### Exercise directions
In the listing beneath this line, copy exactly the lines starting with the one containing "Next Obligation. by intros o" and going on through the one containing "Tls (MkTLSParams (App".

### Dataset
(** A library that presents the certificate that was parsed and uses the key that was set
    up; all its other calls succeed. *)
Record demo_ssl := DemoSsl { demo_cert : option (list Z); demo_key : option mias_key_t }.
Definition demo_ssl_call (c : mbed_call) : M demo_ssl Z :=
  _ ← modify (fun l => DemoSsl (match c with mbedtls_x509_crt_init_clicert | mbedtls_x509_crt_free_clicert => None | _ => demo_cert l end)
                         (match c with mbedtls_pk_init | mbedtls_pk_free => None | _ => demo_key l end));
  mret 0.
Definition demo_memory : memory := fun a => if a =? 1 then Some (container_path [0] [0; 0]) else Some (bytes "ca" ++ [0]).
#[global] Instance demo_ssl_library : SslLibrary demo_ssl := {|
  lib_time := mret (Timeval 5 0);
  lib_memory _ := demo_memory;
  lib_call := demo_ssl_call;
  lib_crt_parse bs := _ ← modify (fun l => DemoSsl (Some bs) (demo_key l)); mret 0;
  lib_pk_parse _ := mret (-1);
  lib_pk_setup key := _ ← modify (fun l => DemoSsl (demo_cert l) (Some key)); mret 0;
  lib_handshake := mret (HsReturn 0);
  lib_signed _ := mret tt;
  lib_read _ := mret (SslCode MBEDTLS_ERR_SSL_TIMEOUT);
  lib_write bs n := mret n |}.
#[global] Program Instance demo_ssl_laws : SslLaws demo_ssl := {| own_cert := demo_cert; own_key := demo_key |}.
Next Obligation. by intros c m l Hl. Qed.
Next Obligation. intros c o k Hc l [Ho Hk]. by destruct c. Qed.
Next Obligation. by intros bs l rc l' [= <- <-]. Qed.
Next Obligation. intros bs l. by do 2 eexists. Qed.
Next Obligation. by intros o l rc l' [= <- <-]. Qed.
Next Obligation. intros o l. by do 2 eexists. Qed.
Next Obligation. by intros key l rc l' [= <- <-]. Qed.
Next Obligation. by intros l step l' [= <- <-]. Qed.
Next Obligation. by intros r l u l' [= _ <-]. Qed.

Definition demo_tls : tls (se_sys (Z * demo_ssl)) :=
  Tls (MkTLSParams (App 2) (App 1) (App 1) (App 3) 8883 5000 true) 0
    (SeSys (iface demo_start) (MkApplet true MF_AID false false 0) (MkApplet true MIAS_AID false false 0) (MkMias [] 0 0 0 0 0)
       (-2, DemoSsl None None)).

Theorem tls_credentials_witness : exists w', iot_tls_connect (Mbedtls0 := se_mbedtls 600) 600 None demo_tls = Ret (SUCCESS, w') /\
  presents (Some (demo_certificate ++ [0])) (Some (MkMiasKey (bytes "0000") demo_kp)) (card (tls_env w')).2.
Proof.
  assert (Hrun : exists w', iot_tls_connect (Mbedtls0 := se_mbedtls 600) 600 None demo_tls = Ret (SUCCESS, w')) by (eexists; vm_compute; reflexivity).
  destruct Hrun as [w' Hrun]. exists w'. split; [exact Hrun|].
  apply (tls_credentials 600 demo_records demo_directory demo_content demo_sel (eq (-2)))
    with (ds := [0]) (rest := [0; 0]) (kp := demo_kp) (ds' := [0]) (rest' := [0; 0]) (p := None) (w := demo_tls).
  - lia.
  - exact demo_container_files.
  - exact demo_on_card.
  - repeat constructor; lia.
  - cbn; lia.
  - reflexivity.
  - repeat constructor; lia.
  - cbn; lia.
  - reflexivity.
  - reflexivity.
  - reflexivity.
  - reflexivity.
  - reflexivity.
  - exists 48, (replicate 299 48). split; [reflexivity|discriminate].
  - cbn; lia.
  - split; [|split]; [repeat split; reflexivity|left; reflexivity|reflexivity].
  - exact Hrun.
Defined.
End SeTlsDemo.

### Completed task
Next Obligation. by intros o l rc l' [= <- <-]. Qed.
Next Obligation. intros o l. by do 2 eexists. Qed.
Next Obligation. by intros key l rc l' [= <- <-]. Qed.
Next Obligation. by intros l step l' [= <- <-]. Qed.
Next Obligation. by intros r l u l' [= _ <-]. Qed.

Definition demo_tls : tls (se_sys (Z * demo_ssl)) :=
  Tls (MkTLSParams (App 2) (App 1) (App 1) (App 3) 8883 5000 true) 0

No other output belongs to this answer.